(** Sorting with the comparator [(a, b) => key(a) - key(b)] puts the rows in
    ascending order of their keys. *)
Lemma Array_sort_ordered l :
  Forall (fun y => sortable (key y) = true) l ->
  StronglySorted ordered (Array_sort byKey l).
Proof.
  unfold Array_sort.
  assert (H0 : StronglySorted ordered []) by constructor.
  assert (F0 : Forall (fun y => sortable (key y) = true) (@nil A))
    by constructor.
  revert H0 F0. generalize (@nil A) as acc.
  induction l as [| x l IH]; intros acc Hacc Facc Hl; cbn [fold_left]; auto.
  inversion Hl; subst. apply IH; auto.
  - now apply insertSorted_ordered.
  - apply Forall_forall. intros z Hz.
    apply (Permutation_in _ (insertSorted_perm byKey x acc)) in Hz.
    destruct Hz as [<- | Hz]; auto.
    revert z Hz. now apply Forall_forall.
Qed.

Lemma filter_ordered p l :
  StronglySorted ordered l -> StronglySorted ordered (filter p l).
Proof.
  induction 1 as [| y tl Htl IH Hy]; cbn [filter]; [constructor |].
  destruct (p y); [| exact IH].
  constructor; [exact IH |].
  apply Forall_forall. intros z Hz. apply filter_In in Hz as [Hz _].
  revert z Hz. now apply Forall_forall.
Qed.

End SortedByKey.

Section YearsInRange.
Import NumOrder.

Lemma ofDecimal_inRange neg m e : inRange (ofDecimal neg m e) = true.
Proof.
  destruct m as [| p]; cbn [ofDecimal]; [reflexivity |].
  destruct (0 <=? e); [apply binary_round_inRange |].
  unfold SFdiv.
  destruct (SFdiv_core_binary prec emax _ 0 _ 0) as [[mz ez] lz].
  apply binary_round_aux_inRange.
Qed.

Lemma scanDecimal_inRange s x r :
  scanDecimal s = Some (x, r) -> inRange x = true.
Proof.
  unfold scanDecimal.
  destruct (match s with
            | [] => (false, s)
            | c :: r0 => if isSign c then ((c =? 45)%N, r0) else (false, s)
            end) as [neg u].
  destruct (prefix infinityLit u); [intros [= <- _]; reflexivity |].
  destruct (scanUnsignedDecimal u) as [[[m e] r'] |]; [| discriminate].
  intros [= <- _]. apply ofDecimal_inRange.
Qed.

(** The Number that unary plus reads from a string is in range. *)
Lemma ToNumber_inRange v : inRange (ToNumber v) = true.
Proof.
  destruct v as [s |]; [| reflexivity].
  unfold ToNumber, StringToNumber.
  destruct (trim s) as [| c t]; [reflexivity |].
  destruct (nonDecimalLiteral (c :: t));
    [apply binary_normalize_inRange |].
  destruct (scanDecimal (c :: t)) as [[x [| d r]] |] eqn:E; try reflexivity.
  eapply scanDecimal_inRange; eauto.
Qed.

Lemma rows_year_sortable data :
  Forall (fun r => sortable (Script.year r) = true) (Script.rows data).
Proof.
  apply Forall_forall. intros r H. unfold Script.rows in H.
  apply filter_In in H as [H Hk]. apply in_map_iff in H as (raw & <- & _).
  unfold Script.keep in Hk. apply andb_true_iff in Hk as [_ Hk].
  unfold sortable. rewrite Hk. apply ToNumber_inRange.
Qed.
# # # # #
EXERCISE OBJECTIVE> Beginning at the top of the data, please return every line until and including the line containing "destruct m as", copied exactly, and nothing past it.

RESPONSE>
(** Sorting with the comparator [(a, b) => key(a) - key(b)] puts the rows in
    ascending order of their keys. *)
Lemma Array_sort_ordered l :
  Forall (fun y => sortable (key y) = true) l ->
  StronglySorted ordered (Array_sort byKey l).
Proof.
  unfold Array_sort.
  assert (H0 : StronglySorted ordered []) by constructor.
  assert (F0 : Forall (fun y => sortable (key y) = true) (@nil A))
    by constructor.
  revert H0 F0. generalize (@nil A) as acc.
  induction l as [| x l IH]; intros acc Hacc Facc Hl; cbn [fold_left]; auto.
  inversion Hl; subst. apply IH; auto.
  - now apply insertSorted_ordered.
  - apply Forall_forall. intros z Hz.
    apply (Permutation_in _ (insertSorted_perm byKey x acc)) in Hz.
    destruct Hz as [<- | Hz]; auto.
    revert z Hz. now apply Forall_forall.
Qed.

Lemma filter_ordered p l :
  StronglySorted ordered l -> StronglySorted ordered (filter p l).
Proof.
  induction 1 as [| y tl Htl IH Hy]; cbn [filter]; [constructor |].
  destruct (p y); [| exact IH].
  constructor; [exact IH |].
  apply Forall_forall. intros z Hz. apply filter_In in Hz as [Hz _].
  revert z Hz. now apply Forall_forall.
Qed.

End SortedByKey.

Section YearsInRange.
Import NumOrder.

Lemma ofDecimal_inRange neg m e : inRange (ofDecimal neg m e) = true.
Proof.
  destruct m as [| p]; cbn [ofDecimal]; [reflexivity |].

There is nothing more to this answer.